Guimaras oil spill recovery goes on
JORDAN, Guimaras—Guimaras Island has continued its recovery five years after a massive oil spill devastated it but its marine resources continue to be affected by contamination, scientists said on Thursday.
In a forum marking the fifth anniversary of the Aug. 11, 2006, oil spill, marine scientists from the University of the Philippines System said studies and monitoring results have shown the recovery of most of the island’s marine ecosystem.
However, mangroves, shellfishes and other organisms continue to be affected.
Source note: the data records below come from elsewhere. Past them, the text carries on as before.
(* ===== verification/Claims.v ===== *)
(** * Capability sets and claims

    The set operations of validator.go, the flat parameter contract of
    flatparams.go and the claim validation and minimal privilege report of
    mincap.go, over the registry. *)

From S2P Require Import Prelude GoStrings GoFloat Json JsonText JsonStruct JsonSchema.
From S2P Require Import Domains Registry.

(** ** Capability sets (validator.go) *)

Record ValidationError := mkValidationError { ve_field : string; ve_message : string }.
Record ValidationResult := mkValidationResult {
  vr_valid : bool; vr_errors : list ValidationError; vr_warnings : list string; vr_checked : Z }.

Definition capability_error (r : registry) (cap : string) : option ValidationError :=
  match ParseCapability cap with
  | None => Some (mkValidationError cap "invalid format (expected scheme:capability_id)")
  | Some (schemeID, capID) =>
      match Get r schemeID with
      | None => Some (mkValidationError cap ("unknown scheme " +:+ Quote schemeID)%string)
      | Some def =>
          if existsb (λ c, String.eqb (ce_id c) capID) (sd_capabilities def) then None
          else Some (mkValidationError cap
                 ("unknown capability " +:+ Quote capID +:+ " in scheme " +:+ Quote schemeID)%string)
      end
  end.

Definition check_capability (r : registry) (res : ValidationResult) (cap : string) : ValidationResult :=
  match capability_error r cap with
  | None => mkValidationResult (vr_valid res) (vr_errors res) (vr_warnings res) (vr_checked res + 1)
  | Some e => mkValidationResult false (vr_errors res ++ [e]) (vr_warnings res) (vr_checked res + 1)
  end.
Definition ValidateCapabilities (r : registry) (caps : list string) : ValidationResult :=
  foldl (check_capability r) (mkValidationResult true [] [] 0) caps.

Section folding.
(** The case table of [unicode.ToLower] outside ASCII. *)
Context (lower_table : Z → Z).

Definition in_folded (l : list string) (s : string) : bool :=
existsb (λ a, String.eqb (ToLower lower_table a) (ToLower lower_table s)) l.

Definition CheckSubset (declared allowed : list string) : list string :=
List.filter (λ d, negb (in_folded allowed d)) declared.

Definition CheckIntersection (setA setB : list string) : list string :=
List.filter (in_folded setB) setA.

Definition FilterByScheme (caps : list string) (schemeID : string) : list string :=
List.filter (λ c, HasPrefix (ToLower lower_table c) (ToLower lower_table (schemeID +:+ ":")%string)) caps.

Fixpoint dedup_from (seen : list string) (caps : list string) : list string :=
match caps with
| [] => []
| c :: caps' =>
    let key := ToLower lower_table c in
    if existsb (String.eqb key) seen then dedup_from seen caps'
    else c :: dedup_from (key :: seen) caps'
end.
Definition Deduplicate (caps : list string) : list string := dedup_from [] caps.
End folding.

Definition role_uncovered (ids : list string) (kv : string * RoleDef) : list string :=
  (λ g, (kv.1 +:+ ":" +:+ g)%string) <$> List.filter (λ g, negb (covered_by ids g)) (rd_grants kv.2).
Definition ValidateRoles (r : registry) (schemeID : string) : result (list string) :=
  match Get r schemeID with
  | None => inr ("unknown scheme: " +:+ schemeID)%string
  | Some def => inl (sd_roles def ≫= role_uncovered (ListCapabilities def))
  end.

Definition RoleGrantCovered (r : registry) (schemeID grant : string) : bool :=
  match Get r schemeID with
  | None => false
  | Some def => covered_by (ListCapabilities def) grant
  end.

(** ** Flat parameters (flatparams.go) *)

Record FieldError := mkFieldError { fe_path : string; fe_code : string; fe_msg : string }.

(** [%T] of a decoded value. *)
Definition int_type_name (k : int_kind) : string :=
  match k with
  | KInt => "int" | KInt8 => "int8" | KInt16 => "int16" | KInt32 => "int32" | KInt64 => "int64"
  | KUint => "uint" | KUint8 => "uint8" | KUint16 => "uint16" | KUint32 => "uint32" | KUint64 => "uint64"
  end.
Definition type_name (v : any) : string :=
  match v with
  | ANil => "<nil>" | ABool _ => "bool" | AStr _ => "string" | AFloat _ => "float64" | AFloat32 _ => "float32"
  | AInt k _ => int_type_name k | AList _ => "[]interface {}" | AMap _ => "map[string]interface {}"
  end.

Definition asJSONNumber (v : any) : option float64 :=
  match v with
  | AFloat f => Some f
  | AInt (KInt | KInt64) z => Some (of_Z z)
  | _ => None
  end.

Definition containsString (l : list string) (s : string) : bool := existsb (λ e, String.eqb e s) l.

Definition field_error (key code msg : string) : FieldError :=
  mkFieldError key code ("parameter " +:+ Quote key +:+ ": " +:+ msg)%string.

Definition check_enum_value (pd : ParameterDef) (key s : string) : option FieldError :=
  guard ((0 <? length (pd_enum pd))%nat && negb (containsString (pd_enum pd) s))
    (field_error key "not_in_enum"
       (Quote s +:+ " not in allowed values " +:+ "[" +:+ Join " " (pd_enum pd) +:+ "]")%string).

Definition check_list_elem (pd : ParameterDef) (key : string) (e : any) : option FieldError :=
  match e with
  | AStr s => check_enum_value pd key s
  | _ => Some (field_error key "invalid_params_binding" ("list element must be a string, got " +:+ type_name e)%string)
  end.

Definition must_be (key what : string) (value : any) : option FieldError :=
  Some (field_error key "invalid_params_binding" ("must be " +:+ what +:+ ", got " +:+ type_name value)%string).

Definition check_int_value (pd : ParameterDef) (key : string) (value : any) : option FieldError :=
  match asJSONNumber value with
  | None => must_be key "an integer" value
  | Some n =>
      match asFloat (pd_min pd) with
      | Some mn => guard (flt n mn) (field_error key "params_out_of_range"
          (Sprint_v (AFloat n) +:+ " is below minimum " +:+ Sprint_v (AFloat mn))%string)
      | None => None
      end ;;?
      match asFloat (pd_max pd) with
      | Some mx => guard (fgt n mx) (field_error key "params_out_of_range"
          (Sprint_v (AFloat n) +:+ " exceeds maximum " +:+ Sprint_v (AFloat mx))%string)
      | None => None
      end
  end.

Definition validateFlatParamValue (pd : ParameterDef) (key : string) (value : any) : option FieldError :=
  if String.eqb (pd_type pd) "int" then check_int_value pd key value
  else if String.eqb (pd_type pd) "bool" then
    match value with ABool _ => None | _ => must_be key "a boolean" value end
  else if String.eqb (pd_type pd) "string" then
    match value with AStr s => check_enum_value pd key s | _ => must_be key "a string" value end
  else if String.eqb (pd_type pd) "list" then
    match value with AList arr => check_all (check_list_elem pd key) arr | _ => must_be key "a list" value end
  else if String.eqb (pd_type pd) "" then None
  else Some (field_error key "invalid_params_binding" ("unsupported ParameterDef type " +:+ Quote (pd_type pd))%string).

(** ** Claims (mincap.go) *)

Record CapabilityClaim := mkClaim {
  cl_scheme_id : string; cl_capability : string;
  cl_parameters : option (gomap any);
  cl_rationale : string; cl_scheme_version : string }.

Inductive params_error :=
  | PMissing (k id : string)
  | PUnknown (k cap : string) (allowed : list string)
  | PField (k cap : string) (e : FieldError)
  | PSchema (e : schema_refusal)
  | PCapability (cap : string).

Inductive claim_error :=
  | CUnknownScheme (id : string)
  | CNotInScheme (cap id : string) (available : list string)
  | CVersion (pinned have : string)
  | CParams (e : params_error)
  | CCovered.

Record ClaimResult := mkClaimResult { cr_claim : CapabilityClaim; cr_valid : bool; cr_error : option claim_error }.

Definition validateFlatParamRequired (entry : CapabilityEntry) (params : gomap any) : option params_error :=
  check_all (λ kv, guard (pd_required kv.2 && negb (mhas kv.1 params)) (PMissing kv.1 (ce_id entry)))
    (ce_parameters entry).

Definition check_flat_param (entry : CapabilityEntry) (cap : string) (kv : string * any) : option params_error :=
  match mget kv.1 (ce_parameters entry) with
  | None => Some (PUnknown kv.1 cap (sort_Strings (mkeys (ce_parameters entry))))
  | Some pd => PField kv.1 cap <$> validateFlatParamValue pd kv.1 kv.2
  end.

Definition validateClaimParams (def : SchemeDefinition) (c : CapabilityClaim) : option params_error :=
  let params := default [] (cl_parameters c) in
  match find_capability def (cl_capability c) with
  | None => guard (0 <? length params)%nat (PCapability (cl_capability c))
  | Some entry =>
      if (0 <? String.length (ce_params_schema entry))%nat then
        PSchema <$> validateParamsSchema (ce_params_schema entry) (cl_parameters c)
      else
        validateFlatParamRequired entry params ;;?
        check_all (check_flat_param entry (cl_capability c)) params
  end.

(** The one parameter contract; a nil map counts as empty. *)
Definition ValidateParams (r : registry) (scheme capability : string) (params : option (gomap any)) :
    option claim_error :=
  match Get r scheme with
  | None => Some (CUnknownScheme scheme)
  | Some def =>
      CParams <$> validateClaimParams def (mkClaim scheme capability (Some (default [] params)) "" "")
  end.

Definition claim_refusal (r : registry) (c : CapabilityClaim) : option claim_error :=
  match Get r (cl_scheme_id c) with
  | None => Some (CUnknownScheme (cl_scheme_id c))
  | Some def =>
      let ids := ListCapabilities def in
      guard (negb (covered_by ids (cl_capability c))) (CNotInScheme (cl_capability c) (cl_scheme_id c) ids) ;;?
      guard (negb (String.eqb (cl_scheme_version c) "") && negb (String.eqb (cl_scheme_version c) (sd_version def)))
        (CVersion (cl_scheme_version c) (sd_version def)) ;;?
      (CParams <$> validateClaimParams def c)
  end.
Definition validate_claim (r : registry) (c : CapabilityClaim) : ClaimResult :=
  match claim_refusal r c with
  | None => mkClaimResult c true None
  | Some e => mkClaimResult c false (Some e)
  end.
Definition ValidateClaims (r : registry) (claims : list CapabilityClaim) : list ClaimResult :=
  validate_claim r <$> claims.

Record MinSetReport := mkMinSetReport {
  ms_valid : list CapabilityClaim; ms_invalid : list ClaimResult; ms_redundant : list ClaimResult;
  ms_missing : list string; ms_allowed : list string; ms_minimal : bool }.

Definition isSubsetMatch (capability grant : string) : bool :=
  negb (String.eqb grant capability) && MatchCapability capability grant.

(** Claim [i] is covered by another claim of the same scheme. *)
Definition covered_by_other (valid : list CapabilityClaim) (i : nat) (v : CapabilityClaim) : bool :=
  existsb (λ jo, negb (i =? jo.1)%nat && String.eqb (cl_scheme_id jo.2) (cl_scheme_id v) &&
                 isSubsetMatch (cl_capability v) (cl_capability jo.2))
    (imap pair valid).

Definition claim_name (v : CapabilityClaim) : string := (cl_scheme_id v +:+ ":" +:+ cl_capability v)%string.

Definition granted_by (grants : list string) (v : CapabilityClaim) : bool :=
  existsb (λ g, MatchCapability (claim_name v) g || MatchCapability (cl_capability v) g) grants.

Definition CheckMinimalCapabilitySet (r : registry) (claims : list CapabilityClaim) (grantedPatterns : list string) :
    MinSetReport :=
  let validated := ValidateClaims r claims in
  let invalid := List.filter (λ v, negb (cr_valid v)) validated in
  let valid := cr_claim <$> List.filter cr_valid validated in
  let redundant :=
    (λ iv, mkClaimResult iv.2 false (Some CCovered)) <$>
      List.filter (λ iv, covered_by_other valid iv.1 iv.2) (imap pair valid) in
  let checked := (0 <? length grantedPatterns)%nat in
  let missing :=
    if checked then claim_name <$> List.filter (λ v, negb (granted_by grantedPatterns v)) valid else [] in
  mkMinSetReport valid invalid redundant missing (if checked then grantedPatterns else [])
    ((length invalid =? 0)%nat && (length redundant =? 0)%nat && (length missing =? 0)%nat).

(** [ParseCapabilityClaims] after decoding: both names are required. *)
Definition claims_named (claims : list CapabilityClaim) : check :=
  check_all (λ ic, guard (String.eqb (cl_scheme_id ic.2) "" || String.eqb (cl_capability ic.2) "")
    ("claim " +:+ Itoa (Z.of_nat ic.1) +:+ ": scheme_id and capability are required")%string) (imap pair claims).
“We cannot yet say that there has been a full recovery five years after the oil spill. But there are encouraging signs of recovery and growth,” said Lemnuel Aragones, associate professor of the UP Institute of Environmental Science and Meteorology and head of the Guimaras Post-Oil Spill Monitoring Program.
Guimaras Gov. Felipe Nava said the province had planned further studies especially on the effects on human health of the consumption of shellfish and other marine animals contaminated by the oil spill.
Many areas on the island were contaminated with bunker oil after the MT Solar 1, chartered by Petron Corp., sank in stormy seas southeast of Guimaras and spilled more than 2.1 million liters of bunker fuel which the vessel was transporting from Bataan to Zamboanga.
The oil spill contaminated the island’s rich and diverse ecology and was considered the country’s worst marine disaster.
Rex Sadaba, coordinator of the UP Visayas Oil Spill Response Program, said studies conducted at the Taklong Island National Marine Reserve in Nueva Valencia town showed the general recovery and growth of mangroves in areas that were heavily contaminated by bunker fuel.
Sadaba said young mangroves have continued to grow.
Trees turning white
The symptoms of albinism previously observed in trees contaminated by the oil spill have disappeared this year.
But Sadaba said in some patches, mangroves of some species had shown continued stress attributed to the oil spill. These were shown in the decrease of the size of leaves by half and stunted growth in some trees.
The scientists said continued inspection and studies were necessary to determine whether changes in growth and reproduction of the marine resources are due to the oil spill or are part of normal cyclical behavior.
“Five years is still a short period for monitoring,” Sadaba said.
Nava said even as the island continues to recover, a growing concern is the proliferation of illegal fishing, especially the illegal collection of sea cucumber.
The governor disclosed that the province had apprehended motorboats and their crew who had been raking sea beds to collect sea cucumbers.
Destroying the sea bed
Scientists said the raking could seriously damage the marine ecosystem especially organisms on the sea bed.
The militant fishermen’s group Pambansang Lakas ng Kilusang Mamamalakaya ng Pilipinas on Thursday called on the Department of Environment and Natural Resources (DENR) to disclose the status of marine resources in Guimaras Strait five years after the oil spill.